My goal with this article is to help you develop a winning philosophy and mindset for SEO. If you can develop a positive SEO philosophy, this will steer you away from the myriad time-wasting SEO tools and tasks that suck up time and deliver little results and will help you easily focus on the jobs that will make a real difference. 

The fundamental backbone of this philosophy is simple – give, and you shall receive; so, if you can – give me 5 minutes, and I may be able to change your outlook on this often confusing and misunderstood marketing tactic.

Update – March 2024: earlier this month, we saw another big core update from Google that has seen plenty of folks moaning in the SEO forums over at Reddit. In our experience, not much has changed for real businesses, but in this shifting landscape, it is important to know what timeless SEO strategies to focus on, and we will outline how to become algorithms-update proof!

Update 2 – June 2024 – the Google SEO Leak: For the first time in history an actual leak detailing variables used in the ranking algorithm happened. There is no idea of weighting of variables but they would seem to confirm much of what we have always suspected that click data and engagement data is used by the search engine.

What do I mean by SEO philosophy?

Well, I am no philosopher, but I have spent a lot of time working with businesses over the past twenty years and helping them generate exposure on and business from search engines. So, I have seen this done right, and I have seen SEO done wrong. So, I would like to think I have developed some wisdom about the right way to tackle an SEO project. Like many things in life, starting with the right mindset is fundamental to your success.

Philosophy is the study of underlying things. It is how we try to understand the reasons or basis for things. Philosophy is the process of understanding fundamental truths about the world we live in (or the search engine we market on). 

So, it naturally follows that philosophy for SEO is a way to understand why certain sites rank over others. Ultimately, an SEO philosophy should be a set of ideas that govern our approach to SEO and provide us with a guiding light in what can be a dark and cavernous subject.

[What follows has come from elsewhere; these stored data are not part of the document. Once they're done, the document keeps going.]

(* ===== verification/ProviderSelection.v ===== *)
(** * Which provider serves a template

    [orb/infrastructure/services/provider_selection_service.py] chooses the provider
    instance of a template and [orb/domain/services/template_validation_domain_service.py]
    then checks that the chosen one can serve it, both by the configuration of
    [orb/config/schemas/provider_strategy_schema.py].  [registry_ports] puts the two
    behind the handler of acquire requests of [AcquireMachines].

    A template is the dictionary of its attributes, as in [TemplateOverrides]; its
    provider fields are texts or [None].  The configuration is read once per call:
    [None] when there is none or reading it fails.  A confidence is in tenths. *)

From stdpp Require Import base gmap strings list.
From Stdlib Require Import ZArith Sorted Lia.
From S2P Require Import Prelude RequestTypes Diagnostic RequestAggregate Lifecycle AcquireMachines.
Open Scope Z_scope.

(** ** Configuration

    The fields that the selection and the validation read. *)

Record HandlerConfig := mk_handler {
  handler_class : string;
  model_extra : dict json
}.

Definition merge_with (base override : HandlerConfig) : HandlerConfig :=
  mk_handler (handler_class override) (dmerge (model_extra base) (model_extra override)).

Record ProviderDefaults := mk_defaults { default_handlers : dict HandlerConfig }.

Record ProviderInstanceConfig := mk_instance {
  name : string;
  type : string;
  enabled : bool;
  priority : Z;
  weight : Z;
  handlers : option (dict HandlerConfig);
  handler_overrides : option (dict (option HandlerConfig));
  capabilities : option (list string)
}.

Record ProviderConfig := mk_config {
  selection_policy : string;
  active_provider : option string;
  default_provider_type : option string;
  default_provider_instance : option string;
  provider_defaults : dict ProviderDefaults;
  providers : list ProviderInstanceConfig
}.

(** One entry of the partial overrides: null takes the handler away. *)
Definition apply_override (effective : dict HandlerConfig) (override : string * option HandlerConfig)
  : dict HandlerConfig :=
  match override.2 with
  | None => dpop override.1 effective
  | Some config =>
      match dget override.1 effective with
      | Some inherited => dset override.1 (merge_with inherited config) effective
      | None => dset override.1 config effective
      end
  end.

Definition get_effective_handlers (p : ProviderInstanceConfig) (defaults : option ProviderDefaults)
  : dict HandlerConfig :=
  let inherited := match defaults with Some d => default_handlers d | None => [] end in
  match handlers p with
  | Some ((_ :: _) as own) =>
      match inherited with
      | [] => own
      | _ => (λ kv, (kv.1, match dget kv.1 inherited with
                           | Some base => merge_with base kv.2
                           | None => kv.2
                           end)) <$> own
      end
  | _ => foldl apply_override inherited (default [] (handler_overrides p))
  end.

Definition valid_policies : list string :=
  ["FIRST_AVAILABLE"; "ROUND_ROBIN"; "WEIGHTED_ROUND_ROBIN"; "LEAST_CONNECTIONS"; "FASTEST_RESPONSE";
   "HIGHEST_SUCCESS_RATE"; "CAPABILITY_BASED"; "HEALTH_BASED"; "RANDOM"; "PERFORMANCE_BASED"].

Definition validate_selection_policy (v : string) : result string :=
  if v ∈? valid_policies then Ok v
  else Err (ValueError ("Selection policy must be one of " +:+ list_repr valid_policies)).

Definition validate_weight (v : Z) : result Z :=
  if v <=? 0 then Err (ValueError "Provider weight must be positive") else Ok v.

Definition validate_provider_configuration (c : ProviderConfig) : result ProviderConfig :=
  let provider_names := name <$> providers c in
  if str_truthy (active_provider c) && negb (default EmptyString (active_provider c) ∈? provider_names)
  then Err (ValueError ("Active provider '" +:+ default EmptyString (active_provider c)
                        +:+ "' not found in providers list"))
  else if bool_decide (NoDup provider_names) then Ok c
  else Err (ValueError "Provider names must be unique").

Inductive ProviderMode := SINGLE | MULTI | NONE.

SEO – Give, and you shall receive

“Give, and you shall receive” – Luke 6:38, The Bible

Now, I am not a religious man, but I believe there is a lot of wisdom to be taken from the past. And certainly, when it comes to SEO, the old proverb “give, and you shall receive” is a solid analogy for what an SEO philosophy should look like. 

In life, reciprocity, the practice of exchanging things with others for mutual benefit, is a social norm where the response to positive action is another positive action. You scratch my back and I will scratch yours. That is how the world works, or at least how we would like it to.

So, ‘give, and you shall receive’ and reciprocityhow does this apply to SEO?

Think about it like this: Google wants to show the best results to its users.

The best results – That is it. Plain and simple. So, to rank highly, you have to aim to be the best result. But what does that really mean? The best to who? Who decides what is the best? 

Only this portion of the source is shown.